# What is expected
Please return exactly the lines from the one containing "Definition of_master (p" through the end of the records, including both.
[Opening Given records section]
(* ===== verification/Cluster.v ===== *)
(** * Cluster: any number of nodes and their master

    The composition of [Child] and [Master]: every node runs its component's
    goroutines against one master, whose own handlers and time-out loop run in
    between, and whose process ends when one of its handlers panics. Theorems: what the
    master lists are nodes that have reported, under their own address, role and
    application, and whoever is heard of often enough is listed and found by a look-up
    for its role, as long as no call has ended the master. *)
From S2P Require Import Prelude Config Selector Master Node Child.

Section cluster.
Context `{BalancerLaws B} (cfg : nat → ClusterConfig).

(** The component of a node is a [ChildComponent]; its field for the master is
    filled in with the one master when it takes a step. *)
Record cluster := mkCluster' {
  the_master : MasterComponent B;
  nodes : gmap nat (@ChildComponent B);
  ended : bool }.                          (* the master's process *)
Definition sees (m : MasterComponent B) (s : ChildComponent) : ChildComponent := set_master m (inbox s) s.

Inductive cluster_event :=
| CJoin (i : nat)                          (* a node's component awakes *)
| CNode (i : nat) (e : Child.event)        (* a step of a node *)
| CMaster (now : Z) (p : master_op).       (* anybody's query, the time-out loop *)

(** Nodes report and close themselves through their component only. *)
Definition of_master (p : master_op) : bool :=
  match p with MReport _ | MClose _ => false | _ => true end.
[Closing Given records section]
# Reply
Definition of_master (p : master_op) : bool :=
  match p with MReport _ | MClose _ => false | _ => true end.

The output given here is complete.